▼▼▼
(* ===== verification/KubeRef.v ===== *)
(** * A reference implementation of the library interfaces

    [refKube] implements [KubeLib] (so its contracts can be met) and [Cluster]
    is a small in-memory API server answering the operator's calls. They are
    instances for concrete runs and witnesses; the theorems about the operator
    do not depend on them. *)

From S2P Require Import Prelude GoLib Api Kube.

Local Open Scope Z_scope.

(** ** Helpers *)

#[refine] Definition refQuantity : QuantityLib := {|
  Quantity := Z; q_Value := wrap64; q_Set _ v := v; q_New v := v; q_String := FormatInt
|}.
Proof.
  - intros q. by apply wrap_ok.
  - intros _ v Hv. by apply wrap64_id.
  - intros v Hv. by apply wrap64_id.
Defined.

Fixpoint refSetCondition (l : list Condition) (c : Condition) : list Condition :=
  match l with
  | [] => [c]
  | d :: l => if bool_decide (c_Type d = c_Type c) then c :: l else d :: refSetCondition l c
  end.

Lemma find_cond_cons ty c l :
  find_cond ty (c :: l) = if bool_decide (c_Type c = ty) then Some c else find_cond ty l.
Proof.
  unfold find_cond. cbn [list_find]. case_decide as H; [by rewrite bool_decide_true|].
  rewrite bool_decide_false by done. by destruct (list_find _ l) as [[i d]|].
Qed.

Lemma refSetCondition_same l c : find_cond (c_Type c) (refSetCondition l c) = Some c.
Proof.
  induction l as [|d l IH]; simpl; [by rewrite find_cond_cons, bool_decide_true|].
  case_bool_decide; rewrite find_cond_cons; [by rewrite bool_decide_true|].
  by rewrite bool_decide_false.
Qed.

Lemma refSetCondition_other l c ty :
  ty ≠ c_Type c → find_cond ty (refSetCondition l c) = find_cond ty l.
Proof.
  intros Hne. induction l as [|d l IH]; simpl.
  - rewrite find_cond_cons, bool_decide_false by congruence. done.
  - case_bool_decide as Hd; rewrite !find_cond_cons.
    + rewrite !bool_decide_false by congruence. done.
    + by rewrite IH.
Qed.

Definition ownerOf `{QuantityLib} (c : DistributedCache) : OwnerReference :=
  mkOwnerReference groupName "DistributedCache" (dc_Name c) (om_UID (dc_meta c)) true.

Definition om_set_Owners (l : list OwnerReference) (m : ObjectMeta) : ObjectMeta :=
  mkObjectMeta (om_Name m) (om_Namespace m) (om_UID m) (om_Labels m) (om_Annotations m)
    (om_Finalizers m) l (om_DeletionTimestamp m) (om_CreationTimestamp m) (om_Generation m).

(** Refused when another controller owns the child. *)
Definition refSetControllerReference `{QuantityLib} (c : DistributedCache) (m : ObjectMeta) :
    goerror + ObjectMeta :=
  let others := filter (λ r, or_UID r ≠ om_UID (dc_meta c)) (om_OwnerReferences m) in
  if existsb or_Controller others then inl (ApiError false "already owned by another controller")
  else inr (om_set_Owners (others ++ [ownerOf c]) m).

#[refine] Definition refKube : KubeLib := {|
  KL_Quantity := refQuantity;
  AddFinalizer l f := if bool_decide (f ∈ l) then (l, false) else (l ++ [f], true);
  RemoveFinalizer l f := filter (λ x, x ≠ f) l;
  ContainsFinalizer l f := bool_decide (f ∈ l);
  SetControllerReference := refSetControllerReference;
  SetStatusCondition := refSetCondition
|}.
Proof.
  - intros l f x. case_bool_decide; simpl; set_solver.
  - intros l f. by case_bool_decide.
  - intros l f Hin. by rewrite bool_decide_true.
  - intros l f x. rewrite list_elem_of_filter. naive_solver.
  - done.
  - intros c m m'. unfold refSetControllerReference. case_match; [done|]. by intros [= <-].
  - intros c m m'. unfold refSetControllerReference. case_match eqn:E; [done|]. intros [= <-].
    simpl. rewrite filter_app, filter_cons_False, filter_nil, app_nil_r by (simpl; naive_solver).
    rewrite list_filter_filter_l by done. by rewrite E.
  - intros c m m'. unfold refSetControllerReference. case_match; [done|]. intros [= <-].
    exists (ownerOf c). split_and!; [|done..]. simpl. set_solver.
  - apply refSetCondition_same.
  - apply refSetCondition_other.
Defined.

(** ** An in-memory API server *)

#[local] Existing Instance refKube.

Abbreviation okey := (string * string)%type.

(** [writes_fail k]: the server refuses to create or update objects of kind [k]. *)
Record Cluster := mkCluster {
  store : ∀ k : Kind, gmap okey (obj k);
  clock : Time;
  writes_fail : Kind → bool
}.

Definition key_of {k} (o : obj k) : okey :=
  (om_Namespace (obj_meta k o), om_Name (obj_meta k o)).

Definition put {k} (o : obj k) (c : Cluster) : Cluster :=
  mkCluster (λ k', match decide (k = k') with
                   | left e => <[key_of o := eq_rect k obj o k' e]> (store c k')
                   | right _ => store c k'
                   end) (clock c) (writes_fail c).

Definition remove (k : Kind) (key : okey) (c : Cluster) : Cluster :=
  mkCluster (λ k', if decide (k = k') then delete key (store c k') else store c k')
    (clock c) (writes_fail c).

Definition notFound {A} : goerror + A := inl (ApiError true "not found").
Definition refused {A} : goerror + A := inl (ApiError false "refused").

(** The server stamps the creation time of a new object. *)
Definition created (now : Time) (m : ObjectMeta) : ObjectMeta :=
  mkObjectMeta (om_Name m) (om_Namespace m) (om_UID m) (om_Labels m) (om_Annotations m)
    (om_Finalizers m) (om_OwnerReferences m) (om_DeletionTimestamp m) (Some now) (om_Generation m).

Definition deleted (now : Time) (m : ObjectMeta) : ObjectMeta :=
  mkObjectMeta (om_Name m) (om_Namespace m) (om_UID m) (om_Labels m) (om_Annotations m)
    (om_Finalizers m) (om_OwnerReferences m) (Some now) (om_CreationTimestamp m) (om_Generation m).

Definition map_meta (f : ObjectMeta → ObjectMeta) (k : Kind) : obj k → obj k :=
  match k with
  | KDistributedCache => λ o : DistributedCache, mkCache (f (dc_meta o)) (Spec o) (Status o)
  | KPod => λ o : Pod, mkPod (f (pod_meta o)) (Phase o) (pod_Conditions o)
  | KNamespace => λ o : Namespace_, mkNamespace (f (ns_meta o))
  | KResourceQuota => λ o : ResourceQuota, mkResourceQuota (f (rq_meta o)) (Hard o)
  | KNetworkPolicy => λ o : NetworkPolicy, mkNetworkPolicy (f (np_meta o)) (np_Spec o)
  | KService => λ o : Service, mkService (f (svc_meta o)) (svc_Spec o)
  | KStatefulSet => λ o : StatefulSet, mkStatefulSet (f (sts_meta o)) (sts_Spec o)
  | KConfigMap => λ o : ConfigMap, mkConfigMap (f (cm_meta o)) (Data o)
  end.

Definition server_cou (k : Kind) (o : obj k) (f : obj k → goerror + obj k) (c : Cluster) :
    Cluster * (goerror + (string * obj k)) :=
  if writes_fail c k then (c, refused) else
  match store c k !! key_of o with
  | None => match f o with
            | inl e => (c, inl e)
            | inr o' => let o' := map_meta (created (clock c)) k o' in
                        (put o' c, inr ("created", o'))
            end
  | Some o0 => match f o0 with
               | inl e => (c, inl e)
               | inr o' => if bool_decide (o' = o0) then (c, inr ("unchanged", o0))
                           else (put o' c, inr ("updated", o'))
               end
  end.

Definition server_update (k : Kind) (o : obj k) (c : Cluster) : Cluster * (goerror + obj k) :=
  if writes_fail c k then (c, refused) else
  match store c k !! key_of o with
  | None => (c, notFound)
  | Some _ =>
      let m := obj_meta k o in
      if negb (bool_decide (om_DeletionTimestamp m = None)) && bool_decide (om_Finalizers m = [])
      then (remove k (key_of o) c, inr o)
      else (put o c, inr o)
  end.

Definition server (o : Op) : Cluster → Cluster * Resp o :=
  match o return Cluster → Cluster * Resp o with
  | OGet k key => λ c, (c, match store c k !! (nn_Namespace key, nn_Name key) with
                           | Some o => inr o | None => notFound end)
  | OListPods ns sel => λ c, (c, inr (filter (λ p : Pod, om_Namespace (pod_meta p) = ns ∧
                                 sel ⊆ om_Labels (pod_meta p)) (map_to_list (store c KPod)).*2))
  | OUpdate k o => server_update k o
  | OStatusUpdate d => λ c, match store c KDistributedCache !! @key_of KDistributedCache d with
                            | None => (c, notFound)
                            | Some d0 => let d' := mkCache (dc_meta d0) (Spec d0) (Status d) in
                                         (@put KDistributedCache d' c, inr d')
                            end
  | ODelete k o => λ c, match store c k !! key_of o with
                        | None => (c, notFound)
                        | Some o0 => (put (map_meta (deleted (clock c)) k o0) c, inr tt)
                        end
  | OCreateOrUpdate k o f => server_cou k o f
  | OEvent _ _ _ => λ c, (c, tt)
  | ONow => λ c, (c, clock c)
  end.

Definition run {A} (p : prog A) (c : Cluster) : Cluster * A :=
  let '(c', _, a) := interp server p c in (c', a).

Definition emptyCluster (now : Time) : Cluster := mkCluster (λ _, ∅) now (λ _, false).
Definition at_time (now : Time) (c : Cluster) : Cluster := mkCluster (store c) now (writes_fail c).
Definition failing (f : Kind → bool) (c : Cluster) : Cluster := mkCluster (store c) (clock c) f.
▲▲▲
- [Work required] One number is the whole answer: how many lines in the records contain "simpl".

- [Output for this exercise] 5